The impression that relaxing the rules for AIFs somehow gives a privileged set of foreign investors a back-door entry into FDI-restricted sectors such as e-commerce, multi-brand retail or defence is also wrong. History shows that as a source of capital flows into the country, foreign portfolio investors can be quite mercurial. Running a standard deviation analysis of foreign institutional investor flows into India in recent years shows that they have been about 14 times as volatile as the Nifty! While portfolio investors may base their commitments or pullouts on a short-term view of currency and market movements, AIF investors per force lock in their investments for five to seven years.

Going by experience, this means assuming a 50 to 60 per cent risk to capital on rupee depreciation alone. Add to this the illiquidity needed for AIF investments to mature into distribution, and there's an overall risk premium of 70 to 80 per cent that AIF investors are called upon to bear. In return for taking on this extra risk on illiquidity and exchange rates, there seems to be no harm in extending some concessions by permitting AIF investors to invest in restricted sectors.

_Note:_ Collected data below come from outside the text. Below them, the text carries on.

Lemma parse_item_spec b item b' : parse_item lo hi b item = Ok b' <->
  exists start k end_, item_range lo hi item start k end_
    /\ b' = set_bits (Z.to_nat (end_ - start)) start k end_ b.
Proof.
  unfold parse_item. split.
  - pose proof (join_split_on x2f item) as Hj. destruct (split_on x2f item) as [|base parts]; [done|].
    intros (k & Hk & H)%rbind_Ok. destruct (_ || _ || _) eqn:E; [done|].
    apply rbind_Ok in H as ([s e] & (steps & Hbase & Hsteps)%item_bounds_spec & H). injection H as <-.
    exists s, k, e. split; [|done]. destruct parts as [|t [|t' parts]].
    + injection Hk as <-. cbn in Hj. subst item. by econstructor.
    + apply parse_number_Ok in Hk as [Hk ->]. cbn in Hj. subst item. bool_facts. econstructor; [done|done|lia].
    + autorewrite with runku in E. pose proof (len_nonneg parts). bool_facts. lia.
  - intros (s & k & e & Hr & ->). destruct Hr as [base st s e Hb|base st s e k Hb Hst Hk];
      destruct (item_base_range _ _ _ _ Hb) as (_ & _ & Hclean).
    + rewrite split_on_clean by done. cbn [rbind]. change (1 <? len []) with false.
      destruct (Z.ltb_spec (hi - lo + 1) 1); [lia|]. cbn [orb].
      rewrite (proj2 (item_bounds_spec 1 base s e)) by eauto. done.
    + rewrite split_on_app, split_on_clean by (done || apply u8_to_string_clean; done || lia).
      rewrite parse_number_to_string by lia. cbn [rbind]. change (1 <? len [_]) with false.
      destruct (Z.eqb_spec k 0), (Z.ltb_spec (hi - lo + 1) k); try lia. cbn [orb].
      by rewrite (proj2 (item_bounds_spec k base s e)) by eauto.
Qed.

Lemma item_range_bounds item start k end_ : item_range lo hi item start k end_ ->
  lo <= start /\ start <= end_ <= hi /\ 0 < k.
Proof. intros [base st s e Hb|base st s e k' Hb Hst Hk]; apply item_base_range in Hb; lia. Qed.

(** The values covered by a list of items. *)
Definition items_cover (items : list bytes) (v : Z) : Prop :=
  exists item start k end_, item ∈ items /\ item_range lo hi item start k end_ /\ covers start k end_ v = true.

Lemma parse_items_spec items b b' : try_fold (parse_item lo hi) b items = Ok b' ->
  Forall (fun item => exists start k end_, item_range lo hi item start k end_) items
  /\ (0 <= b -> 0 <= b')
  /\ forall v, 0 <= v -> Z.testbit b' v = true <-> Z.testbit b v = true \/ items_cover items v.
Proof.
  revert b; induction items as [|item items IH]; intros b; cbn [try_fold].
  - intros [= <-]. split_and!; [done|done|]. intros v Hv. split; [by left|].
    intros [?|(item & ? & ? & ? & Hin & _)]; [done|by apply elem_of_nil in Hin].
  - intros (b1 & H1 & H2)%rbind_Ok. destruct (IH _ H2) as (Hall & Hpos & Hbits).
    pose proof H1 as (s & k & e & Hr & E1)%parse_item_spec. pose proof (item_range_bounds _ _ _ _ Hr).
    split_and!; [constructor; eauto|intros; apply Hpos; subst b1; apply set_bits_nonneg; lia|].
    intros v Hv. rewrite Hbits, E1, set_bits_testbit, orb_true_iff by (change u8_max with 255; lia).
    assert (covers s k e v = true \/ items_cover items v <-> items_cover (item :: items) v) as <-; [|tauto].
    split.
    + intros [Hc|(item' & s' & k' & e' & Hin & Hr' & Hc)].
      * exists item, s, k, e. split_and!; [by left|done|done].
      * exists item', s', k', e'. split_and!; [by right|done|done].
    + intros (item' & s' & k' & e' & Hin & Hr' & Hc). apply elem_of_cons in Hin as [->|Hin].
      * left. pose proof (item_range_bounds _ _ _ _ Hr').
        assert (parse_item lo hi 0 item = Ok (set_bits (Z.to_nat (e - s)) s k e 0)) as P1
          by (apply parse_item_spec; eauto).
        assert (parse_item lo hi 0 item = Ok (set_bits (Z.to_nat (e' - s')) s' k' e' 0)) as P2
          by (apply parse_item_spec; eauto).
        rewrite P1 in P2. injection P2 as P2. apply (f_equal (fun b => Z.testbit b v)) in P2.
        rewrite !set_bits_testbit, Z.bits_0 in P2 by (change u8_max with 255; lia). cbn in P2. congruence.
      * right. exists item', s', k', e'. done.
Qed.

Lemma parse_items_total items b :
  Forall (fun item => exists start k end_, item_range lo hi item start k end_) items ->
  exists b', try_fold (parse_item lo hi) b items = Ok b'.
Proof.
  intros Hall. revert b; induction Hall as [|item items (s & k & e & Hr) Hall IH]; intros b; [by eexists|].
  cbn [try_fold]. rewrite (proj2 (parse_item_spec b item _)) by eauto. apply IH.
Qed.
End grammar.

(** A Cron field means what its grammar says.  Within the ranges the schedules use, a text is accepted
    exactly when each comma-separated item is a wildcard, a range or a number, the first two with an optional
    step, in bounds and without leading zeros; and the field contains exactly the values some item covers. *)
Theorem cron_field_grammar lo hi value f : 0 <= lo <= hi -> hi < 99 ->
  CronField_parse value lo hi = Ok f <->
  minimum f = lo /\ maximum f = hi /\ 0 <= bits f
  /\ Forall (fun item => exists start k end_, item_range lo hi item start k end_) (split_on x2c value)
  /\ forall v, 0 <= v -> contains f v = true <-> items_cover lo hi (split_on x2c value) v.
Proof.
  intros Hlo Hhi. unfold CronField_parse. split.
  - case_decide; [done|]. intros (b & Hb & Hf)%rbind_Ok. destruct (b =? 0); [done|]. injection Hf as <-.
    apply parse_items_spec in Hb as (Hall & Hpos & Hbits); [|done|done].
    split_and!; try done; [by apply Hpos|]. intros v Hv. rewrite contains_testbit, Hbits, Z.bits_0 by done.
    split; [by intros [?|?]|by right].
  - intros (E1 & E2 & Hnn & Hall & Hbits). destruct (parse_items_total lo hi Hlo Hhi _ 0 Hall) as [b Hb].
    apply parse_items_spec in Hb as Hs; [|done|done]. destruct Hs as (_ & Hpos & Hb').
    assert (bits f = b) as Hbf.
    { apply Z.bits_inj'. intros v Hv. apply eq_true_iff_eq. rewrite Hb', <- contains_testbit, Hbits, Z.bits_0 by done.
      split; [by right|by intros [?|?]]. }
    assert (exists item, item ∈ split_on x2c value) as [item Hitem].
    { destruct (split_on_cons x2c value) as (p & r & ->). exists p. by left. }
    rewrite Forall_forall in Hall. destruct (Hall item Hitem) as (s & k & e & Hr).
    pose proof (item_range_bounds lo hi Hlo Hhi _ _ _ _ Hr) as (? & ? & ?).
    assert (covers s k e s = true) as Hc by (unfold covers; rewrite Z.sub_diag, Z.mod_0_l by lia; lia).
    case_decide as He.
    + subst value. cbn in Hitem. apply list_elem_of_singleton in Hitem as ->. exfalso.
      inversion Hr as [base st ? ? Hb0|base ? ? ? ? ? ? ? Hbad]; [|by destruct base].
      inversion Hb0 as [|a c ? ? ? Hbad|n ? Hbad]; revert Hbad; unfold u8_to_string; intros Hbad;
        apply (f_equal length) in Hbad; rewrite !length_app in Hbad; cbn in Hbad; lia.
    + rewrite Hb. cbn [rbind]. destruct (Z.eqb_spec b 0) as [->|]; [|destruct f; cbn in *; by subst].
      assert (contains f s = true) as Hcs by (apply Hbits; [lia|by exists item, s, k, e]).
      rewrite contains_testbit, Hbf, Z.bits_0 in Hcs by lia. done.
Qed.

Lemma cron_field_grammar_witness : exists f, CronField_parse (text "*/15,7") 0 59 = Ok f
  /\ Forall (fun item => exists start k end_, item_range 0 59 item start k end_) (split_on x2c (text "*/15,7")).
Proof.
  destruct (CronField_parse (text "*/15,7") 0 59) as [f|e] eqn:E; [|by vm_compute in E].
  exists f. split; [done|]. apply (cron_field_grammar 0 59 (text "*/15,7") f); [lia|lia|done].
Defined.

(** ** Reading back the normal form of a schedule *)

Definition plain (b : byte) : bool := in_range 33 126 b.

Lemma u8_to_string_plain v : 0 <= v < 256 -> Forall (fun b => plain b = true) (u8_to_string v).
Proof.
  intros Hv. apply Forall_forall. intros b Hb. destruct (plain b) eqn:E; [done|]. exfalso. revert Hb.
  apply u8_to_string_clean; [done|]. unfold plain, is_ascii_digit, in_range in *. lia.
Qed.

Lemma canonical_field_plain lo hi f : 0 <= lo <= hi -> hi < 256 -> field_ok lo hi f ->
  Forall (fun b => plain b = true) (canonical_field f).
Proof.
  intros Hlo Hhi Hok. unfold canonical_field. destruct (is_wildcard f); [by repeat constructor|].
  apply Forall_forall. intros b [Hb|(p & Hp & Hb)]%elem_of_join.
  - apply list_elem_of_singleton in Hb as ->. done.
  - apply list_elem_of_fmap in Hp as (v & -> & Hv). apply list_elem_of_filter in Hv as [_ Hv].
    apply (in_field_values lo hi f v Hok) in Hv. revert b Hb. apply Forall_forall, u8_to_string_plain. lia.
Qed.

Lemma CronField_parse_nonempty s lo hi f : CronField_parse s lo hi = Ok f -> s <> [].
Proof. by intros H ->. Qed.

Lemma starts_with_head w v : starts_with w v = true -> w <> [] -> head w = head v.
Proof.
  unfold starts_with. intros [r Hr]%bool_decide_eq_true Hw. apply strip_prefix_Some in Hr as ->. by destruct w.
Qed.

(** A text whose first and last characters are printable has nothing to trim. *)
Lemma is_trimmed_plain v a b : head v = Some a -> head (rev v) = Some b -> plain a = true -> plain b = true ->
  is_trimmed v = true.
Proof.
  intros Ha Hb Hpa Hpb. unfold is_trimmed. rewrite negb_true_iff.
  destruct (existsb _ white_space) eqn:E; [|done].
  apply existsb_exists in E as (w & Hw & E).
  assert (forallb (fun w => negb (bool_decide (w = [])) && negb (bool_decide (rev w = []))
    && forallb (fun c => negb (plain c)) (option_list (head w) ++ option_list (head (rev w))))
    white_space = true) as Hws by (by vm_compute).
  rewrite forallb_forall in Hws. specialize (Hws w Hw). rewrite forallb_app in Hws. bool_facts.
  apply orb_true_iff in E as [E|E]; apply starts_with_head in E; try done; rewrite E, ?Ha, ?Hb in *; cbn in *;
    rewrite ?Hpa, ?Hpb in *; done.
Qed.

(** A doubled separator shows as an empty piece after the first. *)
Lemma contains_double sep l : contains_str [sep; sep] l = true -> [] ∈ tail (split_on sep l).
Proof.
  induction l as [|b l IH]; cbn [contains_str]; intros [H|H]%orb_true_iff; try done.
  - unfold starts_with in H. apply bool_decide_eq_true in H as [r Hr]. apply strip_prefix_Some in Hr.
    injection Hr as -> ->. cbn. rewrite !decide_True by done. by left.
  - specialize (IH H). cbn [split_on]. case_decide.
    + cbn. destruct (split_on sep l); [by apply elem_of_nil in IH|by right].
    + destruct (split_on sep l); [by apply elem_of_nil in IH|done].
Qed.

Definition part_ok (p : bytes) : Prop := p <> [] /\ Forall (fun b => plain b = true) p.

Lemma canonical_field_part lo hi f : 0 <= lo <= hi -> hi < 100 -> field_ok lo hi f ->
  part_ok (canonical_field f).
Proof.
  intros. split; [|eapply canonical_field_plain; eauto; lia].
  eapply CronField_parse_nonempty, CronField_parse_canonical; eauto; lia.
Qed.

Lemma join_head sep p parts : p <> [] -> head (join sep (p :: parts)) = head p.
Proof. intros. destruct parts; [done|]. by destruct p. Qed.

Lemma join_last sep p parts : p <> [] -> head (rev (join sep (parts ++ [p]))) = head (rev p).
Proof.
  intros Hp. assert (forall l, head (rev (l ++ p)) = head (rev p)) as H.
  { intros l. rewrite rev_app_distr. destruct (rev p) eqn:E; [|done].
    apply (f_equal (@rev _)) in E. by rewrite rev_involutive in E. }
  induction parts as [|q parts IH]; [done|]. cbn [app].
  destruct (parts ++ [p]) as [|r rest] eqn:E; [by destruct parts|].
  change (join sep (q :: r :: rest)) with (q ++ sep ++ join sep (r :: rest)).
  rewrite !rev_app_distr. destruct (rev (join sep (r :: rest))) eqn:Er; [|done].
  cbn in IH. symmetry in IH. destruct (rev p) eqn:E'; [|done].
  apply (f_equal (@rev _)) in E'. by rewrite rev_involutive in E'.
Qed.

Lemma parts_trimmed parts : Forall part_ok parts -> parts <> [] -> is_trimmed (join [x20] parts) = true.
Proof.
  intros Hall Hne. assert (exists a, head (join [x20] parts) = Some a /\ plain a = true) as (a & Ha & Hpa).
  { destruct parts as [|p rest]; [done|]. apply Forall_cons in Hall as [[Hp Hplain] _].
    rewrite join_head by done. destruct p as [|a p]; [done|]. exists a. split; [done|by inversion Hplain]. }
  assert (exists b, head (rev (join [x20] parts)) = Some b /\ plain b = true) as (b & Hb & Hpb).
  { destruct parts as [|q rest _] using rev_ind; [done|]. apply Forall_app in Hall as [_ Hall].
    apply Forall_cons in Hall as [[Hq Hplain] _]. rewrite join_last by done.
    destruct q as [|b q _] using rev_ind; [done|]. exists b. rewrite rev_app_distr. split; [done|].
    apply Forall_app in Hplain as [_ Hplain]. by inversion Hplain. }
  by apply (is_trimmed_plain _ a b).
Qed.

(** The normal form of a schedule is a fixed point of the parser: whatever way an expression was
    written, its canonical text parses back to exactly the same schedule, with the same sets of
    minutes, hours, days, months and weekdays.  This is what lets the manifest codec insist on
    [schedule.as_str() == schedule_text]. *)
Theorem cron_schedule_canonical value s : CronSchedule_from_str value = Ok s ->
  CronSchedule_from_str (canonical s) = Ok s.
Proof.
  unfold CronSchedule_from_str at 1. destruct (_ || _ || _); [done|].
  destruct (split_on x20 value) as [|t1 [|t2 [|t3 [|t4 [|t5 [|]]]]]]; try done. intros H.
  apply rbind_Ok in H as (f1 & P1 & H). apply rbind_Ok in H as (f2 & P2 & H).
  apply rbind_Ok in H as (f3 & P3 & H). apply rbind_Ok in H as (f4 & P4 & H).
  apply rbind_Ok in H as (f5 & P5 & H). set (c := join _ _) in H.
  destruct (Z.ltb_spec MAX_EXPRESSION_BYTES (len c)) as [|Hlen]; [done|]. injection H as <-. cbn [canonical].
  apply CronField_parse_ok in P1, P2, P3, P4, P5; try done.
  set (parts := map canonical_field [f1; f2; f3; f4; f5]) in c.
  assert (Forall part_ok parts) as Hparts
    by (repeat (apply Forall_cons_2; [eapply canonical_field_part; [| |eassumption]; done|]); constructor).
  assert (split_on x20 c = parts) as Hsplit.
  { apply split_on_join; [done|]. eapply Forall_impl; [exact Hparts|]. by intros p [_ Hp] Hin;
      rewrite Forall_forall in Hp; apply Hp in Hin. }
  unfold CronSchedule_from_str. rewrite Hsplit.
  assert (is_trimmed c = true) as -> by (by apply parts_trimmed).
  destruct (Z.ltb_spec MAX_EXPRESSION_BYTES (len c)); [lia|].
  destruct (contains_str [x20; x20] c) eqn:Hdouble.
  { apply contains_double in Hdouble. rewrite Hsplit in Hdouble. rewrite Forall_forall in Hparts.
    destruct (Hparts []) as [Hn _]; [by right|done]. }
  subst parts. cbn [map orb negb]. rewrite !CronField_parse_canonical by done. cbn [rbind].
  change (join [x20] _) with c. by destruct (Z.ltb_spec MAX_EXPRESSION_BYTES (len c)); [lia|].
Qed.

If you look at some of the most successful multinationals in India, many have their origins in the relaxations made by the (Fera) in the 1970s. In 1973, in a fit of nationalist sentiment, rules forced all multinationals stationed in India to dilute their foreign ownership and cap their parental equity stakes at 40 per cent in their Indian arm.

Wiser counsel prevailed even then and multinationals operating in technology-intensive, export-intensive and core-sector industries were allowed to retain higher ownership stakes of 74 per cent. A selective licensing regime was instituted for technology transfer and royalty payments and applicants were subjected to export obligations.

We live in far more enlightened and liberal times. Any move to throw open the doors for long-term foreign investors who can bring in technology, skill and dollars into our capital-starved economy deserves celebration, rather than censure.